Letter to God - The Isolation of Cancer

Dear God,

I’m coming to realize what an impact cancer has had on me over the past 11 years.  It took Shannon’s life.  It also isolated me from the world.

Before cancer arrived in our lives Shannon and I were out and about.  We had friends to play cards with.  We cooked together.  We had a huge garden, spending our evenings canning beans and freezing corn.  We went on daily walks, hand in hand.  We sat on porches and chatted with neighbors.  We went camping regularly.  We did most everything together and loved every minute of it.

When we found out she had cancer we had to stop those things while they blasted her with chemotherapy.  As soon as that awful time ended we got right back into card playing and gardening.  The cancer returned a second time and we had less time and energy for things.   We didn’t realize it at the time but our life in isolation had begun. 

It didn’t hit all at once.  Life changed a little at a time.  We got together with people less often because Shannon didn’t have energy for it.  Sometimes just going to worship on Sunday was all she could handle.  Shannon slowly lost the strength to help with mundane things like laundry, dishes, or cooking as most of the household tasks fell to me.  We hired housekeepers to do the deep cleaning, but someone had to have things ready for them to come.   My days off became a long list of tasks to accomplish.  I grew exhausted.
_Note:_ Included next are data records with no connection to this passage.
Definition expected_tree (args : Args) (input_dir : Path)
    : option ViewTree :=
  match fst (generate_tree (main_tree_generator args input_dir) no_counts)
  with
  | Ok (Some root_node) =>
      Some (view_of_root (main_generator args input_dir) root_node)
  | _ => None
  end.

(** What a walk in directories-only mode leaves unchanged and builds. *)
Definition only_dirs_walk (self : DirectoryTree) (p : Path) : Prop :=
  forall depth c,
    file_count (snd (build_tree self p depth c)) = file_count c
    /\ total_size (snd (build_tree self p depth c)) = total_size c
    /\ forall node, fst (build_tree self p depth c) = Ok (Some node) ->
                    all_dirs node.

(** The names of the children of the root that [generate_tree] returns. *)
Definition root_listing (args : Args) (input_dir : Path)
    : option (list str) :=
  match fst (generate_tree (main_tree_generator args input_dir) no_counts)
  with
  | Ok (Some root_node) => Some (map name (children root_node))
  | _ => None
  end.

Unset Implicit Arguments.

(** ** Induction over paths and trees *)

Section PathInd.
Variable P : Path -> Prop.
Hypothesis HFile : forall nm st, P (File nm st).
Hypothesis HDir : forall nm r es, Forall P es -> P (Dir nm r es).
Hypothesis HUnstatable : forall nm, P (Unstatable nm).

Fixpoint Path_ind (p : Path) : P p :=
  match p with
  | File nm st => HFile nm st
  | Dir nm r es =>
      HDir nm r es
        ((fix all (l : list Path) : Forall P l :=
            match l with
            | [] => Forall_nil P
            | x :: l' => Forall_cons x (Path_ind x) (all l')
            end) es)
  | Unstatable nm => HUnstatable nm
  end.

End PathInd.

Section TreeNodeInd.
Variable P : TreeNode -> Prop.
Hypothesis HNode :
  forall nm d sz cs, Forall P cs -> P (mkTreeNode nm d sz cs).

Fixpoint TreeNode_ind (n : TreeNode) : P n :=
  match n with
  | mkTreeNode nm d sz cs =>
      HNode nm d sz cs
        ((fix all (l : list TreeNode) : Forall P l :=
            match l with
            | [] => Forall_nil P
            | x :: l' => Forall_cons x (TreeNode_ind x) (all l')
            end) cs)
  end.

End TreeNodeInd.

(** ** Census of a built tree *)

Definition plus_counters (a b : Counters) : Counters :=
  mkCounters (dir_count a + dir_count b) (file_count a + file_count b)
    (total_size a + total_size b).

Definition le_counters (a b : Counters) : Prop :=
  dir_count a <= dir_count b /\ file_count a <= file_count b
  /\ total_size a <= total_size b.

(** What one node contributes: a directory, or a file and its bytes. *)
Definition census_node (n : TreeNode) : Counters :=
  if is_dir n then mkCounters 1 0 0 else mkCounters 0 1 (size n).

Definition tally (l : list TreeNode) : Counters :=
  fold_right (fun n acc => plus_counters (census_node n) acc)
    (mkCounters 0 0 0) l.

(** The directories, files and bytes of a tree. *)
Definition census (t : TreeNode) : Counters := tally (nodes t).

Definition census_of (r : option TreeNode) : Counters :=
  match r with
  | Some t => census t
  | None => mkCounters 0 0 0
  end.


(** The number of levels below a node. *)
Fixpoint height (t : TreeNode) : Z :=
  match t with
  | mkTreeNode _ _ _ cs =>
      fold_right (fun c acc => Z.max (1 + height c) acc) 0%Z cs
  end.


Definition census_result (r : result (option TreeNode)) : Counters :=
  match r with
  | Ok o => census_of o
  | OSError => mkCounters 0 0 0
  end.

(** A call adds to the counters at least the census of what it built. *)
Definition counts_at_least (self : DirectoryTree) (p : Path) : Prop :=
  forall depth c,
    le_counters
      (plus_counters c (census_result (fst (build_tree self p depth c))))
      (snd (build_tree self p depth c)).

(** The same entries with every listing already in name order. *)
Fixpoint canon (p : Path) : Path :=
  match p with
  | Dir nm readable entries =>
      Dir nm readable (sorted path_name (map canon entries))
  | _ => p
  end.

(** The same generator with the directories-only flag set to [b]. *)
Definition with_only_dirs (b : bool) (self : DirectoryTree) : DirectoryTree :=
  mkDirectoryTree (root_path self) (ignore_dirs self) (include_all self) b
    (max_depth self) (include_size self).

(** A tree without its file nodes. *)
Fixpoint dirs_only (t : TreeNode) : TreeNode :=
  match t with
  | mkTreeNode nm d sz cs =>
      mkTreeNode nm d sz
        ((fix go (l : list TreeNode) : list TreeNode :=
            match l with
            | [] => []
            | c :: l' => if is_dir c then dirs_only c :: go l' else go l'
            end) cs)
  end.

Fixpoint dirs_only_list (l : list TreeNode) : list TreeNode :=
  match l with
  | [] => []
  | c :: l' =>
      if is_dir c then dirs_only c :: dirs_only_list l'
      else dirs_only_list l'
  end.

Definition dirs_only_result (r : result (option TreeNode))
    : result (option TreeNode) :=
  match r with
  | Ok (Some t) => if is_dir t then Ok (Some (dirs_only t)) else Ok None
  | Ok None => Ok None
  | OSError => OSError
  end.

(** A walk in directories-only mode against the walk without the flag:
    the tree is the other one without its files, and the directory count
    grows by the same amount. *)
Definition only_dirs_projection (self : DirectoryTree) (p : Path) : Prop :=
  forall depth c c0,
    fst (build_tree (with_only_dirs true self) p depth c0)
    = dirs_only_result (fst (build_tree (with_only_dirs false self) p depth c))
    /\ dir_count (snd (build_tree (with_only_dirs true self) p depth c0))
       + dir_count c
       = dir_count (snd (build_tree (with_only_dirs false self) p depth c))
         + dir_count c0.



(** ** Invariants of the viewer's node store *)

(** Children are created after their parent, and exist. *)
Definition children_later (h : store) : Prop :=
  forall a n,
    nth_error h a = Some n ->
    Forall (fun k => (a < k < List.length h)%nat) (v_children n).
Shannon constantly implored me to ‘get out there and have some fun.’  I did my best, getting together with Dave for a beer or with Eric at the lake, though as time went on even that became difficult.  To have a social life I had to leave Shannon behind.  For a while it wasn’t a big deal, but as she lost energy I felt like I was abandoning her.  My deep love for my wife kept me near her as much as possible.  My time with others slowly slipped away. 

Little by little cancer isolated me.  When not at work I plugged away around the house while she rested.  That’s what became normal.  I used the little free time that I had to be with her, still walking whenever possible, but now avoiding contact with others.  The goal was to get her some exercise and get her home.  Standing and chatting took too much out of her.  My one ‘selfish’ activity was running (and it kept me sane).

God, it’s only now, looking back on things, that I see how cancer stripped away so many things that I loved to do.  I’m a social creature and don’t do well when by myself for hours on end.   Life has been hard.

Now that Shannon has died life has changed dramatically.  In the past couple weeks I’ve done more things with friends that I’ve been able to do in years.  I get together for a drink after work.  I watch football with guys.  I head off to run in far away races.  I have a social life again.  It’s been amazing.
God, I admit that part of me feels guilty that I’m enjoying life.  Shouldn’t I be pining away for my deceased wife?  On the other hand I’m finally doing what she’s implored me to do for years.  “Get out there and have some fun.”   


Cancer took away so much.  You remain.  Shannon has new life in You.  I now have new life as well. Thank you for the hope You provide.

2 comments:

  1. So many answers to prayers are in this post, Pete. Anyone who knows you and Shannon knows of your deep and abiding live and devotion for each other, and the hard work you (all of you) did to maintain peace and control. After hearing multiple times in every conversation with Shannon over the past many years testament to what you describe, it is a huge gift to hear that you have new hope and capacity for much joy again!! Go!! You fought cancer to the bitter, bitter end. Together. Now it's time to live in its absence.